> Directions for this task
Reproduce the data shown below exactly.

Data records
Lemma daemon_conf_load_owp fp ferror :
  zlen fp < 2 ^ 31 ->
  owp (daemon_conf_load (Some (fp, ferror))) (fun conf => conf_ok (zlen fp) conf /\ Forall (fun m => path m <> None) (modules conf)).
Proof.
  intros Hz. unfold daemon_conf_load. cbn [of_option mbind outcome_bind]. wp_bind. unfold daemon_conf_create. wp_check Em. apply owp_ret.
  assert (Hinit : loading 0 (MkConf (MkGlobals 873 None None true 100 500 0 10 300 [] []) [], -1)).
  { split_and!; simpl; [|done|intros i m; by rewrite lookup_nil]. split; simpl; [|constructor..|done].
    split; simpl; try done; by split; [constructor|]. }
  wp_bind. eapply owp_mono; [apply (load_lines_owp _ fp 0); [lia|exact Hinit|done|lia]|]. intros [conf cur] (Hc&Hcur&Hp). simpl in *.
  wp_check Ef. wp_bind. destruct (current_has_path conf cur) as [Hch|]; [|lia]. eapply owp_mono; [exact Hch|]. intros [] Hlast. simpl.
  split; [done|]. apply Forall_lookup. intros i m Hi. destruct (decide (Z.of_nat i = cur)); [by apply (Hlast i)|].
  apply (Hp i m Hi). apply lookup_lt_Some in Hi. unfold zlen in *. lia.
Qed.

Lemma dparam_owp b conf d :
  conf_ok b conf -> Forall (fun m => path m <> None) (modules conf) -> 0 <= b -> b + zlen d < 2 ^ 31 ->
  owp (daemon_conf_apply_dparam conf d) (fun conf' => conf_ok (b + zlen d) conf' /\ Forall (fun m => path m <> None) (modules conf')).
Proof.
  intros Hc Hp H0 Hb. unfold daemon_conf_apply_dparam. wp_check E1. wp_bind. apply owp_str_dup. wp_bind. apply owp_of_option.
  intros [k v] Hs. wp_check E2. wp_check E3. assert (Hv : zlen (trim_ws v) <= zlen d).
  { apply split_first_length in Hs. pose proof (trim_ws_length v). unfold zlen. lia. }
  eapply owp_mono; [apply (apply_global_key_owp b); [done|done|lia]|]. intros conf' [Hc' Hpath].
  split; [eapply conf_ok_mono; [done|lia]|]. rewrite Forall_lookup in Hp |- *. intros i m Hi. specialize (Hpath i). rewrite Hi in Hpath.
  simpl in Hpath. destruct (modules conf !! i) as [m'|] eqn:E; [|done]. simpl in Hpath. injection Hpath as ->. by apply (Hp i).
Qed.

(** C38: the daemon's configuration is sound whatever its file holds.  For a file
    and overrides of less than 2 GiB together, loading never reads out of range
    or overflows, and a configuration it returns has at most 256 modules with
    distinct valid names, each with a non-empty path, every number within its
    documented range, only valid host patterns and user names in its lists, and
    every module that did not choose otherwise follows the global read-only
    default, also after the overrides. *)
Theorem daemon_conf_sound fp ferror dparams
    (Hsize : zlen fp + zlen (concat dparams) < 2 ^ 31) :
  match load_with_dparams (Some (fp, ferror)) dparams with
  | Ret conf => servable conf
  | Fail => True
  | Stuck => False
  end.
Proof.
  assert (Hw : owp (load_with_dparams (Some (fp, ferror)) dparams)
    (fun conf => exists b, conf_ok b conf /\ Forall (fun m => path m <> None) (modules conf))).
  { pose proof (zlen_nonneg (concat dparams)). pose proof (zlen_nonneg fp). unfold load_with_dparams. wp_bind.
    eapply owp_mono; [apply daemon_conf_load_owp; lia|]. intros conf [Hc Hp].
    assert (Hb : 0 <= zlen fp) by lia. revert Hsize Hb Hc Hp. generalize (zlen fp). revert conf.
    clear. induction dparams as [|d ds IH]; intros conf b Hs Hb Hc Hp; simpl; [by exists b|].
    simpl in Hs. rewrite zlen_app in Hs. pose proof (zlen_nonneg (concat ds)). pose proof (zlen_nonneg d).
    wp_bind. eapply owp_mono; [apply (dparam_owp b); [done..|lia]|]. intros conf' [Hc' Hp']. apply (IH conf' (b + zlen d)); [lia|lia|done|done]. }
  destruct (load_with_dparams _ _) as [conf| |]; simpl in Hw; [|done..]. destruct Hw as (b&Hc&Hp).
  split; [by exists b|]. destruct Hc as [_ Hm _ _]. rewrite Forall_lookup in Hm, Hp |- *. intros i m Hi.
  destruct (Hm i m Hi) as [_ Hne _ _ _ _ _]. specialize (Hp i m Hi). destruct (path m) as [p|]; [|done]. exists p. split; [done|]. by intros ->.
Qed.
End Loaded.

> Completed exercise
Lemma daemon_conf_load_owp fp ferror :
  zlen fp < 2 ^ 31 ->
  owp (daemon_conf_load (Some (fp, ferror))) (fun conf => conf_ok (zlen fp) conf /\ Forall (fun m => path m <> None) (modules conf)).
Proof.
  intros Hz. unfold daemon_conf_load. cbn [of_option mbind outcome_bind]. wp_bind. unfold daemon_conf_create. wp_check Em. apply owp_ret.
  assert (Hinit : loading 0 (MkConf (MkGlobals 873 None None true 100 500 0 10 300 [] []) [], -1)).
  { split_and!; simpl; [|done|intros i m; by rewrite lookup_nil]. split; simpl; [|constructor..|done].
    split; simpl; try done; by split; [constructor|]. }
  wp_bind. eapply owp_mono; [apply (load_lines_owp _ fp 0); [lia|exact Hinit|done|lia]|]. intros [conf cur] (Hc&Hcur&Hp). simpl in *.
  wp_check Ef. wp_bind. destruct (current_has_path conf cur) as [Hch|]; [|lia]. eapply owp_mono; [exact Hch|]. intros [] Hlast. simpl.
  split; [done|]. apply Forall_lookup. intros i m Hi. destruct (decide (Z.of_nat i = cur)); [by apply (Hlast i)|].
  apply (Hp i m Hi). apply lookup_lt_Some in Hi. unfold zlen in *. lia.
Qed.

Lemma dparam_owp b conf d :
  conf_ok b conf -> Forall (fun m => path m <> None) (modules conf) -> 0 <= b -> b + zlen d < 2 ^ 31 ->
  owp (daemon_conf_apply_dparam conf d) (fun conf' => conf_ok (b + zlen d) conf' /\ Forall (fun m => path m <> None) (modules conf')).
Proof.
  intros Hc Hp H0 Hb. unfold daemon_conf_apply_dparam. wp_check E1. wp_bind. apply owp_str_dup. wp_bind. apply owp_of_option.
  intros [k v] Hs. wp_check E2. wp_check E3. assert (Hv : zlen (trim_ws v) <= zlen d).
  { apply split_first_length in Hs. pose proof (trim_ws_length v). unfold zlen. lia. }
  eapply owp_mono; [apply (apply_global_key_owp b); [done|done|lia]|]. intros conf' [Hc' Hpath].
  split; [eapply conf_ok_mono; [done|lia]|]. rewrite Forall_lookup in Hp |- *. intros i m Hi. specialize (Hpath i). rewrite Hi in Hpath.
  simpl in Hpath. destruct (modules conf !! i) as [m'|] eqn:E; [|done]. simpl in Hpath. injection Hpath as ->. by apply (Hp i).
Qed.

(** C38: the daemon's configuration is sound whatever its file holds.  For a file
    and overrides of less than 2 GiB together, loading never reads out of range
    or overflows, and a configuration it returns has at most 256 modules with
    distinct valid names, each with a non-empty path, every number within its
    documented range, only valid host patterns and user names in its lists, and
    every module that did not choose otherwise follows the global read-only
    default, also after the overrides. *)
Theorem daemon_conf_sound fp ferror dparams
    (Hsize : zlen fp + zlen (concat dparams) < 2 ^ 31) :
  match load_with_dparams (Some (fp, ferror)) dparams with
  | Ret conf => servable conf
  | Fail => True
  | Stuck => False
  end.
Proof.
  assert (Hw : owp (load_with_dparams (Some (fp, ferror)) dparams)
    (fun conf => exists b, conf_ok b conf /\ Forall (fun m => path m <> None) (modules conf))).
  { pose proof (zlen_nonneg (concat dparams)). pose proof (zlen_nonneg fp). unfold load_with_dparams. wp_bind.
    eapply owp_mono; [apply daemon_conf_load_owp; lia|]. intros conf [Hc Hp].
    assert (Hb : 0 <= zlen fp) by lia. revert Hsize Hb Hc Hp. generalize (zlen fp). revert conf.
    clear. induction dparams as [|d ds IH]; intros conf b Hs Hb Hc Hp; simpl; [by exists b|].
    simpl in Hs. rewrite zlen_app in Hs. pose proof (zlen_nonneg (concat ds)). pose proof (zlen_nonneg d).
    wp_bind. eapply owp_mono; [apply (dparam_owp b); [done..|lia]|]. intros conf' [Hc' Hp']. apply (IH conf' (b + zlen d)); [lia|lia|done|done]. }
  destruct (load_with_dparams _ _) as [conf| |]; simpl in Hw; [|done..]. destruct Hw as (b&Hc&Hp).
  split; [by exists b|]. destruct Hc as [_ Hm _ _]. rewrite Forall_lookup in Hm, Hp |- *. intros i m Hi.
  destruct (Hm i m Hi) as [_ Hne _ _ _ _ _]. specialize (Hp i m Hi). destruct (path m) as [p|]; [|done]. exists p. split; [done|]. by intros ->.
Qed.
End Loaded.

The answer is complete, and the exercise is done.